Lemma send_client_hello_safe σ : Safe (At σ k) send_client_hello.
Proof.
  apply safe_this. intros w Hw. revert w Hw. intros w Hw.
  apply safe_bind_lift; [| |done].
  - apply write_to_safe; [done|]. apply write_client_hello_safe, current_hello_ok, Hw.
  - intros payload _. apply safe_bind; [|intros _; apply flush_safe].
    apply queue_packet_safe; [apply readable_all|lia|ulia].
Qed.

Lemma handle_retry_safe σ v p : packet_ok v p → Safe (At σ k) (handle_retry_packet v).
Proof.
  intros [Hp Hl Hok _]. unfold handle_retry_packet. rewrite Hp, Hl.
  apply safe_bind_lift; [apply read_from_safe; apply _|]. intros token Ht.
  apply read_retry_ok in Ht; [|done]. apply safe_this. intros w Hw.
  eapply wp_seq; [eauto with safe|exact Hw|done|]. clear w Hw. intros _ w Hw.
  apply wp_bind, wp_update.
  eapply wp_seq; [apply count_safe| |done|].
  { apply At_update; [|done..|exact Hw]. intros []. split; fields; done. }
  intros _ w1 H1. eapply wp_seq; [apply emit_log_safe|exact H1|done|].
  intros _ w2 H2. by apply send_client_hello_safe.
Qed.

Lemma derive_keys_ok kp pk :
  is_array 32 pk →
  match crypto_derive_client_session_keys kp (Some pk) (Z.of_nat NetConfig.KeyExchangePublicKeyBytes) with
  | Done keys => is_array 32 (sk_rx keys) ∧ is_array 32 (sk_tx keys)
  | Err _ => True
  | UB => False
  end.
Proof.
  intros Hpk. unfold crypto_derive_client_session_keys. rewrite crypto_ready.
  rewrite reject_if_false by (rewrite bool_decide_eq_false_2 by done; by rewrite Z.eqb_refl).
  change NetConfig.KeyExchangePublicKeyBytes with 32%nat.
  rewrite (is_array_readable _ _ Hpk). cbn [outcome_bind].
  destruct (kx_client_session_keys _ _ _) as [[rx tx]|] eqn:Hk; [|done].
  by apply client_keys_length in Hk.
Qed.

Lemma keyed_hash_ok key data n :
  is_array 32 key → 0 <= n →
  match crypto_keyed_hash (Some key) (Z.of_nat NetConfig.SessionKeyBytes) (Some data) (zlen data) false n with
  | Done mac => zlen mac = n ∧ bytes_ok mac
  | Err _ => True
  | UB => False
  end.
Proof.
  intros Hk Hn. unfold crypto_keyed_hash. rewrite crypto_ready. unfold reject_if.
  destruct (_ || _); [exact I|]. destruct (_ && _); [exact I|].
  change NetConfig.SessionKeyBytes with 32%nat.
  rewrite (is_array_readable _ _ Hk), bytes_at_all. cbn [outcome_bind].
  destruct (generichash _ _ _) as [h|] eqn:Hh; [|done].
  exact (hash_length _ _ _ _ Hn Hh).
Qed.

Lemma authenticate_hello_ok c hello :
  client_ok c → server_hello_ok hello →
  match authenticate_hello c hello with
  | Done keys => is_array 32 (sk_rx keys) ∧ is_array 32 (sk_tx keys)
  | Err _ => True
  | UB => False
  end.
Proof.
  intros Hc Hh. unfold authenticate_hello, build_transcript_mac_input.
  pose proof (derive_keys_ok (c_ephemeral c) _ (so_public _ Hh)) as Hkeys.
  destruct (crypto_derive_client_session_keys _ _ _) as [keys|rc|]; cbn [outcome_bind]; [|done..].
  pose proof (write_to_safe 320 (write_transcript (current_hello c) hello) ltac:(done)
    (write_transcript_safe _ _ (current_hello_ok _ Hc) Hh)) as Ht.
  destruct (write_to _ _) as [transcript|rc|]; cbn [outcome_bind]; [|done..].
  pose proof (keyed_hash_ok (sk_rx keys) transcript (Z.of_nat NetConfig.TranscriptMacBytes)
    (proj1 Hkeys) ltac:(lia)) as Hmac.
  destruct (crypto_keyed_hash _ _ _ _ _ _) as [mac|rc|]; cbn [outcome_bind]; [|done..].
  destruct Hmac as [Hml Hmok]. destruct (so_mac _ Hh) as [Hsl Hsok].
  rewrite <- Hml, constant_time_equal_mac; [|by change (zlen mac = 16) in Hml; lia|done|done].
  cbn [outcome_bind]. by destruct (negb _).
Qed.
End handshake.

--

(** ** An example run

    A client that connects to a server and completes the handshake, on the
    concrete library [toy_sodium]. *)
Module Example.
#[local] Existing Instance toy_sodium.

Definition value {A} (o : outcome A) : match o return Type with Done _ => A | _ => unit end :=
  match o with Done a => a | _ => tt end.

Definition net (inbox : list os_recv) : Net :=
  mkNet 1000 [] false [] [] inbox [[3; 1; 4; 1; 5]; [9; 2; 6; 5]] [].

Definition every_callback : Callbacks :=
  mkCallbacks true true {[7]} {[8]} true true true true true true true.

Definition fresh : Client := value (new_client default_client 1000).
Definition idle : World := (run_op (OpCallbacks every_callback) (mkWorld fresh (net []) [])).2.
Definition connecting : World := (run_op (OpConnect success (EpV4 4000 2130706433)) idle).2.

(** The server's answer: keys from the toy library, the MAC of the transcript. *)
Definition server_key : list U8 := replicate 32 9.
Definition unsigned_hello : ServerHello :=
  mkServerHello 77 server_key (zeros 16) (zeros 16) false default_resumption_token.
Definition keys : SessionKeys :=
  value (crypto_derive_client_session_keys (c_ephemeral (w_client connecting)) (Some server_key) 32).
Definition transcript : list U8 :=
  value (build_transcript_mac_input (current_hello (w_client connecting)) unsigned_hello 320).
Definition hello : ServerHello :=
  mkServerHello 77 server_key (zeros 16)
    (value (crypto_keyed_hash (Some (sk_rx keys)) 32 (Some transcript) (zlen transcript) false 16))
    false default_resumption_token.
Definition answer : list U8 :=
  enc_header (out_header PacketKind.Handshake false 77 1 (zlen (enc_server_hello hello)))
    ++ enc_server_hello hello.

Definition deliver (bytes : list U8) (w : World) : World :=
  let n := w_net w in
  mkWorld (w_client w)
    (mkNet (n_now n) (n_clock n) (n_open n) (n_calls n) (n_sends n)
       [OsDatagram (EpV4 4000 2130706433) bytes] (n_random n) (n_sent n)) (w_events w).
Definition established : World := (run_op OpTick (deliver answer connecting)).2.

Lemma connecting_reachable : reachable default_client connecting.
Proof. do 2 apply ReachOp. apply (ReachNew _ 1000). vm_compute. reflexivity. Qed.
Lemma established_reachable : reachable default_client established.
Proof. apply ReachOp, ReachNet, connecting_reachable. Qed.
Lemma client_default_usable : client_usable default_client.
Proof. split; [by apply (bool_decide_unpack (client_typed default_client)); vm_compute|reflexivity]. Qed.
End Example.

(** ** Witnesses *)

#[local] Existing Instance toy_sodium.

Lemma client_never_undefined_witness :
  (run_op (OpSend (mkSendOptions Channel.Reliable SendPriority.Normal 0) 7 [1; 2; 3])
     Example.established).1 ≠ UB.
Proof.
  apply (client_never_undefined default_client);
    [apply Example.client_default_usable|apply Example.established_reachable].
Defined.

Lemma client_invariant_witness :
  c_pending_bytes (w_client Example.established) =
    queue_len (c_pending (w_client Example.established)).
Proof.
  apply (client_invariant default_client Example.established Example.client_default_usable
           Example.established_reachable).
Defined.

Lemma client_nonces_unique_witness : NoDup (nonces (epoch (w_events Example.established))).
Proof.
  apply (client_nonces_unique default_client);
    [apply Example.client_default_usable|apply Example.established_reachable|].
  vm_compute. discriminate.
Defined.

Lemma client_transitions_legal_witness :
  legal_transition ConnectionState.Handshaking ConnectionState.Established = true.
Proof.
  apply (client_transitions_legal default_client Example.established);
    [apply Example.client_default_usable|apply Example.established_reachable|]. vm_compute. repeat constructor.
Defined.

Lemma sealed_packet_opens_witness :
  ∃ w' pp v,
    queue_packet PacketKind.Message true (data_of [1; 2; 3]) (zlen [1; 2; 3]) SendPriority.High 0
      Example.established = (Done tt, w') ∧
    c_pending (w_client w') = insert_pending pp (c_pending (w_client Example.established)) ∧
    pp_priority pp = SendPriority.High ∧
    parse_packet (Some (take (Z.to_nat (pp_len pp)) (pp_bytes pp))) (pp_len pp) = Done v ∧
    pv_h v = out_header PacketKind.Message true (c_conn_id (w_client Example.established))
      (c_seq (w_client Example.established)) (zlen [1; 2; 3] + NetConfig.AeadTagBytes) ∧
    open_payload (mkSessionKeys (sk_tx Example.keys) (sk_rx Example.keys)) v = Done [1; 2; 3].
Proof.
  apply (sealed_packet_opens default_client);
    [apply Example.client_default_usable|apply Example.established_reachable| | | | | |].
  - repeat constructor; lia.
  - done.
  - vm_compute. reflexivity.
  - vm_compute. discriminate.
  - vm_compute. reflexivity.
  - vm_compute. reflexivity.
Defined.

What you have to do:
For this task, write out exactly the lines of the entries above, starting at the line with "Lemma send_client_hello_safe σ" and ending at the line with "intros Hk Hn.", both included, and no others.

Problem solution:
Lemma send_client_hello_safe σ : Safe (At σ k) send_client_hello.
Proof.
  apply safe_this. intros w Hw. revert w Hw. intros w Hw.
  apply safe_bind_lift; [| |done].
  - apply write_to_safe; [done|]. apply write_client_hello_safe, current_hello_ok, Hw.
  - intros payload _. apply safe_bind; [|intros _; apply flush_safe].
    apply queue_packet_safe; [apply readable_all|lia|ulia].
Qed.

Lemma handle_retry_safe σ v p : packet_ok v p → Safe (At σ k) (handle_retry_packet v).
Proof.
  intros [Hp Hl Hok _]. unfold handle_retry_packet. rewrite Hp, Hl.
  apply safe_bind_lift; [apply read_from_safe; apply _|]. intros token Ht.
  apply read_retry_ok in Ht; [|done]. apply safe_this. intros w Hw.
  eapply wp_seq; [eauto with safe|exact Hw|done|]. clear w Hw. intros _ w Hw.
  apply wp_bind, wp_update.
  eapply wp_seq; [apply count_safe| |done|].
  { apply At_update; [|done..|exact Hw]. intros []. split; fields; done. }
  intros _ w1 H1. eapply wp_seq; [apply emit_log_safe|exact H1|done|].
  intros _ w2 H2. by apply send_client_hello_safe.
Qed.

Lemma derive_keys_ok kp pk :
  is_array 32 pk →
  match crypto_derive_client_session_keys kp (Some pk) (Z.of_nat NetConfig.KeyExchangePublicKeyBytes) with
  | Done keys => is_array 32 (sk_rx keys) ∧ is_array 32 (sk_tx keys)
  | Err _ => True
  | UB => False
  end.
Proof.
  intros Hpk. unfold crypto_derive_client_session_keys. rewrite crypto_ready.
  rewrite reject_if_false by (rewrite bool_decide_eq_false_2 by done; by rewrite Z.eqb_refl).
  change NetConfig.KeyExchangePublicKeyBytes with 32%nat.
  rewrite (is_array_readable _ _ Hpk). cbn [outcome_bind].
  destruct (kx_client_session_keys _ _ _) as [[rx tx]|] eqn:Hk; [|done].
  by apply client_keys_length in Hk.
Qed.

Lemma keyed_hash_ok key data n :
  is_array 32 key → 0 <= n →
  match crypto_keyed_hash (Some key) (Z.of_nat NetConfig.SessionKeyBytes) (Some data) (zlen data) false n with
  | Done mac => zlen mac = n ∧ bytes_ok mac
  | Err _ => True
  | UB => False
  end.
Proof.
  intros Hk Hn. unfold crypto_keyed_hash. rewrite crypto_ready. unfold reject_if.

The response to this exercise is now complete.